Identify every line in the records below that contains the word "failed", and reproduce each one.

[Collected data entries]
——

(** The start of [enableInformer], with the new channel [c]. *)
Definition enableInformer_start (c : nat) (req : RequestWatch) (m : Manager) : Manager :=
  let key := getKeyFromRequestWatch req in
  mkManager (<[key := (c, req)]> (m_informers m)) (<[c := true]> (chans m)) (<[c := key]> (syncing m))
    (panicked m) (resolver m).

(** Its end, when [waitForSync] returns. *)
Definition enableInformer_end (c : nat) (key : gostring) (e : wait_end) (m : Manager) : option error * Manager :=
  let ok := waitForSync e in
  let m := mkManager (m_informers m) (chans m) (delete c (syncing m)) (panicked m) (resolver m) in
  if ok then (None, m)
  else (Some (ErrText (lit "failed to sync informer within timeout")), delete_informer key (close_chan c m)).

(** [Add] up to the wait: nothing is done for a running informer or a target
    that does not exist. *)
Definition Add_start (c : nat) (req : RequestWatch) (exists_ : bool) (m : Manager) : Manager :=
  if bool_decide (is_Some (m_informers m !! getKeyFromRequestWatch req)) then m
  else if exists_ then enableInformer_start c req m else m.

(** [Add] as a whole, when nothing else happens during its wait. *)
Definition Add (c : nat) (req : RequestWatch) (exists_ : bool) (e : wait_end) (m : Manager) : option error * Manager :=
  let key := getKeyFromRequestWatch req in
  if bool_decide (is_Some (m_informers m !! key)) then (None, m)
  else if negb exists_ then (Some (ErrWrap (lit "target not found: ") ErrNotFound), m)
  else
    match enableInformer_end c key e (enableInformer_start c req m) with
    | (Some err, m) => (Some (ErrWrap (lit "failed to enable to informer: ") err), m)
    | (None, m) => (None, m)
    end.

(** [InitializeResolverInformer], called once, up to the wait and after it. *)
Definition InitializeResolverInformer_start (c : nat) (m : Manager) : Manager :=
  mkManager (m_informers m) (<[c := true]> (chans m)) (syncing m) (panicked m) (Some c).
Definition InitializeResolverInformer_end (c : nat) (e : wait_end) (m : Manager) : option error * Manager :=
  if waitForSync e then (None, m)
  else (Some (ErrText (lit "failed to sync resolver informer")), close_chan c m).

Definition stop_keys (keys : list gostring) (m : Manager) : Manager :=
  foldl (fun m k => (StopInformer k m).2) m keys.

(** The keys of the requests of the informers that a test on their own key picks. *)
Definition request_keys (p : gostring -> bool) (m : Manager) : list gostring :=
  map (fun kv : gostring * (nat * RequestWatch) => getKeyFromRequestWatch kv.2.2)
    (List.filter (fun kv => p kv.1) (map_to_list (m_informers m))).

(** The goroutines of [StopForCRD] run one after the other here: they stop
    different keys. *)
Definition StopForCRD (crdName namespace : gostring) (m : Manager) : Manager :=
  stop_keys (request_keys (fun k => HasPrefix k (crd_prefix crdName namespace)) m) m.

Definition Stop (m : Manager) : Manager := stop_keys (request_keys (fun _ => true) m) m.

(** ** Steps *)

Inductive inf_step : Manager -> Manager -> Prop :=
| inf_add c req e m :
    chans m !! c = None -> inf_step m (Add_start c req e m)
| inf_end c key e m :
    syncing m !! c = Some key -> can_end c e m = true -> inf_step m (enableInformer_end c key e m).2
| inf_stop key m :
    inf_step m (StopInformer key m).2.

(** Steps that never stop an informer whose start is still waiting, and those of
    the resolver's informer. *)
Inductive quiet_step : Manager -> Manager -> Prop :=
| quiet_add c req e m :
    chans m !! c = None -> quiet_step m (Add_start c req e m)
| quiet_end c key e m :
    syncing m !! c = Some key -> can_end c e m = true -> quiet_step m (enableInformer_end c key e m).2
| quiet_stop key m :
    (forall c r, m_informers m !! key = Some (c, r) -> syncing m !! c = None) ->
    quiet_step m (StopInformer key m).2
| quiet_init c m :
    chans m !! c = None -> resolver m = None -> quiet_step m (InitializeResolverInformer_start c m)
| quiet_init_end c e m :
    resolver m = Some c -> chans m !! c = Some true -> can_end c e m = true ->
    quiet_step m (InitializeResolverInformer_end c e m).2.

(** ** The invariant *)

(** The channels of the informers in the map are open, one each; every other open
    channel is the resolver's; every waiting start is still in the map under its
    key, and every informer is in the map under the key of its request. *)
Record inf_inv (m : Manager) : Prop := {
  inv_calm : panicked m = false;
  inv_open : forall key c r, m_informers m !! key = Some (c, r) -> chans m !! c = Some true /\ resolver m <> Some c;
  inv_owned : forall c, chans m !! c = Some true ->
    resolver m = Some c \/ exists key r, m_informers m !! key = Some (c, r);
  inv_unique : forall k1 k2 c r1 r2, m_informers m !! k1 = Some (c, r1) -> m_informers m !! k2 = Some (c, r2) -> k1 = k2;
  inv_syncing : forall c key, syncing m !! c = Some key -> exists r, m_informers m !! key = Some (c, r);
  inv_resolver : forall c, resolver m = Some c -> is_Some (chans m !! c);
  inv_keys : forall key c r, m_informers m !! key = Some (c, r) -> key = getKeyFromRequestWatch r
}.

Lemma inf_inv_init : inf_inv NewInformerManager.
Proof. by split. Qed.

——

● **Answer box**
  else (Some (ErrText (lit "failed to sync informer within timeout")), delete_informer key (close_chan c m)).
    | (Some err, m) => (Some (ErrWrap (lit "failed to enable to informer: ") err), m)
  else (Some (ErrText (lit "failed to sync resolver informer")), close_chan c m).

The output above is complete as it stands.